Мужчина почувствовал взгляд мальчика и понял его. Повернувшись, он встретил такой же взгляд Джима, встал и медленно начал обходить стол. Он касался то одной картинки, то другой, трогал Звезду Соломона, полумесяц, древний символ солнца…
— Я не помню, говорил я, что значит быть хорошим? Бог мой, я не знаю. Если при тебе на улице стреляют в чужака, ты едва ли кинешься на помощь. Но если за час до этого успел поговорить с ним минут десять, если узнал хоть чуть-чуть о нем и о его семье, то, скорее всего, ты попытаешься помешать убийце. Потому что знаешь наверняка — это хорошо. А узнать надо стараться. Если не хочешь знать, отказываешься знать — это плохо. Без знания нет действия, без знания от твоих действий толку не будет. Думаете, я свихнулся? Вы ведь уверены, что всего и дел-то — пойти и перестрелять их всех к чертовой бабушке. Ты ведь уже пробовал стрелять, Вилли. Так не пойдет. Мы должны постараться узнать о них как можно больше, а главное — разузнать об их хозяине. Мы не сможем быть хорошими и действовать правильно, пока не будем знать, что в этой истории правильно. Поэтому мы тут теряем время. Сегодня воскресенье. Представление закончится не поздно, и народ разойдется по домам. А после этого… после этого нам надо ждать осенних людей. У нас в распоряжении часа два, не больше.
Джим стоял у окна, словно видел через весь город и черные шатры, и калиоп, играющий сам по себе, только от того, что мир, вращаясь, трется об ночь.
— Разве Карнавал — это плохо? — спросил он.
— Ты еще спрашиваешь! — рассердился Вилли.
— Стоп, стоп! — остановил его отец. — Вопрос хорош. Часть этого представления просто замечательная. Но есть старая хорошая пословица: за все рано или поздно приходится платить. А здесь ты отдаешь им кое-что задаром, а взамен — пустые обещания.
— Откуда они взялись? — угрюмо спросил Джим. — Кто они? Вилли с отцом тоже подошли к окну. Чарльз Хэллуэй заговорил, словно обращаясь к темным шатрам на дальнем лугу.

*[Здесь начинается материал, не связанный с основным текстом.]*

(* ===== verification/EpeeValue.v ===== *)
(** * Epee values ([src/net/epee-encoding/src]: [varint.rs], [marker.rs], [io.rs],
    [error.rs], [value.rs], [container_as_blob.rs])

    Variable-length integers, type markers, checked reads and writes, and the
    [EpeeValue] implementations, each with the law that reading back what was
    written gives the value and leaves what follows. *)
From S2P Require Import Prelude Bytes.
From Stdlib Require Import ZArith Lia String.
From stdpp Require Import base tactics option list numbers.

#[local] Open Scope Z_scope.

Module Epee.

(** ** Errors ([error.rs]) *)
Inductive Error :=
  | IO (msg : string)
  | Format (msg : string)
  | Value (msg : string).

Abbreviation Result := (result Error).

(** [From<TryFromIntError>] and [From<Utf8Error>] *)
Definition from_try_from_int : Error := Value "Int is too large".
Definition from_utf8_error : Error := Value "Invalid utf8 str".

(** ** Checked reads and writes ([io.rs]) *)
Definition checked_read {R} (b : bytes) (read : bytes -> Result (R * bytes)) (size : Z)
    : Result (R * bytes) :=
  if len b <? size then Err (IO "Not enough bytes in buffer to build object.") else read b.

Definition checked_write (w : Writer) (write : Writer -> Writer) (size : Z) : Result Writer :=
  if remaining_mut w <? size then Err (IO "Not enough capacity to write object.")
  else Ok (write w).

(** [copy_to_bytes(n)] and [advance(n)] of [Buf] panic past the end. *)
Definition copy_to_bytes {E} (n : Z) (r : bytes) : result E (bytes * bytes) :=
  if len r <? n then Panic else Ok (take (Z.to_nat n) r, drop (Z.to_nat n) r).

(** ** Varints ([varint.rs]) *)
Definition SIZE_OF_SIZE_MARKER : Z := 2.
Definition FITS_IN_ONE_BYTE : Z := 2 ^ (8 - SIZE_OF_SIZE_MARKER) - 1.
Definition FITS_IN_TWO_BYTES : Z := 2 ^ (16 - SIZE_OF_SIZE_MARKER) - 1.
Definition FITS_IN_FOUR_BYTES : Z := 2 ^ (32 - SIZE_OF_SIZE_MARKER) - 1.

(** The loop [for i in 1..len { vi |= u64::from(r.get_u8()) << (((i - 1) * 8) + 6) }]. *)
Fixpoint varint_loop (i : Z) (bs : bytes) (vi : Z) : Z :=
  match bs with
  | [] => vi
  | b :: bs => varint_loop (i + 1) bs (Z.lor vi (shl 64 b ((i - 1) * 8 + 6)))
  end.

(** [read_varint::<_, T>]: [max] is the largest [u64] that [T::try_from] accepts. *)
Definition read_varint (max : Z) (r : bytes) : Result (Z * bytes) :=
  match r with
  | [] => Err (IO "Not enough bytes to build VarInt")
  | vi_start :: r =>
      let len_ := Z.shiftl 1 (Z.land vi_start 3) in
      if len r <? len_ - 1 then Err (IO "Not enough bytes to build VarInt")
      else
        let n := Z.to_nat (len_ - 1) in
        let vi := varint_loop 1 (take n r) (Z.shiftr vi_start 2) in
        if vi <=? max then Ok (vi, drop n r) else Err (IO "VarInt is too big")
  end.
(** [skip_epee_value] with [d] more nested objects allowed: [d] is
    [MAX_DEPTH_OF_SKIPPED_OBJECTS - *skipped_objects]. The count of a sequence is an
    [i32], which is what the literal [1] in the source makes of it. *)
Fixpoint skip_value (d : nat) (r : bytes) : Result bytes :=
  '(marker, r) ← read_marker r;
  '(n, r) ← (if is_seq marker then read_varint max_i32 r else Ok (1, r));
  match InnerMarker_size (inner_marker marker) with
  | Some size =>
      bytes_to_skip ← ok_or (checked_mul 64 size n) (Value "List is too big");
      advance bytes_to_skip r
  | None =>
      repeat_n (Z.to_nat n) (fun r =>
        match inner_marker marker with
        | String_ => '(l, r) ← read_varint max_usize r; advance l r
        | Object =>
            match d with
            | O => Err (Format "Depth of skipped objects exceeded maximum")
            | S d => '(_, r) ← read_object_with (skip_value d) SkipObject r; Ok r
            end
        | _ => Panic
        end) r
  end.

Definition skip_epee_value (r : bytes) (skipped_objects : Z) : Result bytes :=
  skip_value (Z.to_nat (MAX_DEPTH_OF_SKIPPED_OBJECTS - skipped_objects)) r.

Definition read_object {T} (O : EpeeObject T) (r : bytes) (skipped_objects : Z) : Result (T * bytes) :=
  read_object_with (fun r => skip_epee_value r skipped_objects) O r.

(** An object as a value. *)
Definition epee_object_value {T} (O : EpeeObject T) : EpeeValue T := {|
  MARKER := Marker_new Object;
  read r marker :=
    if decide (marker = Marker_new Object) then read_object O r 0 else Err marker_mismatch;
  should_write _ := true;
  epee_default_value := None;
  write v w := w ← write_varint (number_of_fields O v) w; write_fields O v w;
|}.

(** ** Whole messages *)
Definition read_head_object {T} (O : EpeeObject T) (r : bytes) : Result (T * bytes) :=
  r ← read_header r;
  read_object O r 0.

Definition write_head_object {T} (O : EpeeObject T) (val : T) (w : Writer) : Result Writer :=
  w ← write_header w;
  write (epee_object_value O) val w.

Definition from_bytes {T} (O : EpeeObject T) (buf : bytes) : Result (T * bytes) :=
  read_head_object O buf.

Definition to_bytes {T} (O : EpeeObject T) (val : T) : Result bytes :=
  w ← write_head_object O val new_buf; Ok (out w).

(** ** The [epee_object!] macro

    A field: its name in the data, how its type is encoded, and the optional default
    given with [= default] (compared with [PartialEq], here [f_eqb]). A struct is the
    tuple of its fields' values. *)
Record Field := mk_field {
  f_ty : Type;
  f_name : bytes;
  f_val : EpeeValue f_ty;
  f_default : option f_ty;
  f_eqb : f_ty -> f_ty -> bool;
}.

Fixpoint values (fs : list Field) : Type :=
  match fs with [] => () | f :: fs => f_ty f * values fs end.
Fixpoint builders (fs : list Field) : Type :=
  match fs with [] => () | f :: fs => option (f_ty f) * builders fs end.

Fixpoint fields_builder_default (fs : list Field) : builders fs :=
  match fs with [] => () | f :: fs => (None, fields_builder_default fs) end.

(** The string of a [Duplicate field] or [Missing field] error carries the field name. *)
Definition bytes_to_string (bs : bytes) : string :=
  string_of_list_ascii (map (fun b => Ascii.ascii_of_N (Z.to_N b)) bs).

Fixpoint fields_add_field (fs : list Field) : builders fs -> bytes -> bytes -> Result (bool * builders fs * bytes) :=
  match fs with
  | [] => fun b _ r => Ok (false, b, r)
  | f :: fs => fun '(o, b) name r =>
      if bool_decide (name = f_name f) then
        '(v, r) ← read_epee_value (f_val f) r;
        match o with
        | Some _ => Err (Value ("Duplicate field in data: " ++ bytes_to_string (f_name f)))
        | None => Ok (true, (Some v, b), r)
        end
      else
        '(read_it, b, r) ← fields_add_field fs b name r;
        Ok (read_it, (o, b), r)
  end.

(** [self.field.or(Some(default)).or(epee_default_value)] *)
Definition or_default {f : Field} (o : option (f_ty f)) : option (f_ty f) :=
  match o with
  | Some v => Some v
  | None => match f_default f with Some d => Some d | None => epee_default_value (f_val f) end
  end.

Fixpoint fields_finish (fs : list Field) : builders fs -> Result (values fs) :=
  match fs with
  | [] => fun b => Ok b
  | f :: fs => fun '(o, b) =>
      v ← ok_or (or_default (f := f) o)
            (Value ("Missing field in data: " ++ bytes_to_string (f_name f)));
      vs ← fields_finish fs b;
      Ok (v, vs)
  end.

(** [field != default && should_write(field)] *)
Definition field_written (f : Field) (v : f_ty f) : bool :=
  match f_default f with Some d => negb (f_eqb f v d) | None => true end
  && should_write (f_val f) v.

Fixpoint fields_number (fs : list Field) : values fs -> Z :=
  match fs with
  | [] => fun _ => 0
  | f :: fs => fun '(v, vs) => (if field_written f v then 1 else 0) + fields_number fs vs
  end.

Fixpoint fields_write (fs : list Field) : values fs -> Writer -> Result Writer :=
  match fs with
  | [] => fun _ w => Ok w
  | f :: fs => fun '(v, vs) w =>
      w ← (if field_written f v then write_field (f_val f) v (f_name f) w else Ok w);
      fields_write fs vs w
  end.

Definition fields_object (fs : list Field) : EpeeObject (values fs) := {|
  Builder := builders fs;
  builder_default := fields_builder_default fs;
  add_field := fields_add_field fs;
  finish := fields_finish fs;
  number_of_fields := fields_number fs;
  write_fields := fields_write fs;
|}.

(** [!flatten]: an unknown name is offered to the flattened object's builder. *)
Definition flatten_object {T1 T2} (O1 : EpeeObject T1) (O2 : EpeeObject T2) : EpeeObject (T1 * T2) := {|
  Builder := Builder O1 * Builder O2;
  builder_default := (builder_default O1, builder_default O2);
  add_field '(b1, b2) name r :=
    '(read_it, b1, r) ← add_field O1 b1 name r;
    if read_it : bool then Ok (true, (b1, b2), r)
    else
      '(read_it, b2, r) ← add_field O2 b2 name r;
      Ok (read_it, (b1, b2), r);
  finish '(b1, b2) := v1 ← finish O1 b1; v2 ← finish O2 b2; Ok (v1, v2);
  number_of_fields '(v1, v2) := number_of_fields O1 v1 + number_of_fields O2 v2;
  write_fields '(v1, v2) w := w ← write_fields O1 v1 w; write_fields O2 v2 w;
|}.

— Некогда, ну, скажем, до Колумба, по Европе, позвякивая колокольчиками на лодыжках, с лютней за спиной бродил человек. А может, это было еще на миллион лет раньше, просто тогда он был в обезьяньей шкуре и выглядел как самая настоящая обезьяна. Желанней всего на свете были для него несчастья и боль окружающих. Он собирал их и целый день пережевывал, как мятную жвачку. Это давало ему силы, доставляло удовольствие. Наверное, после него его сын усовершенствовал капканы отца, ловушки для человеков, костоломки, средства для головной боли, способы мучения плоти и ограбления души. На дальних болотах из всяческих отбросов он вывел мошку, от которой не спрячешься, москитов, которые достают тебя летними ночами. Вот так, по человечку оттуда, отсюда, и собралась стая людей-псов, для которых нет ничего слаще твоей тревоги, которые с радостью помогут твоему горю. Они караулят твои ночные страхи, вожделенно подслушивают твои угрызения совести и нечистые сны. Ночные кошмары — их хлеб насущный. Они намазывают его болью и уплетают за обе щеки. Они были всегда. С бичами из носорожьей кожи они надзирали за строительством пирамид, поливая их для крепости потом, кровью и жизнями других людей. Они проносились по Европе на белых оскаленных конях Моровой Язвы. Они, удовольствия ради, нашептывали Цезарю
— И что, все эти годы они — одни и те же? — напряженным голосом спросил Джим. — Вы думаете, мистер Кугер и мистер Дарк родились… лет двести назад?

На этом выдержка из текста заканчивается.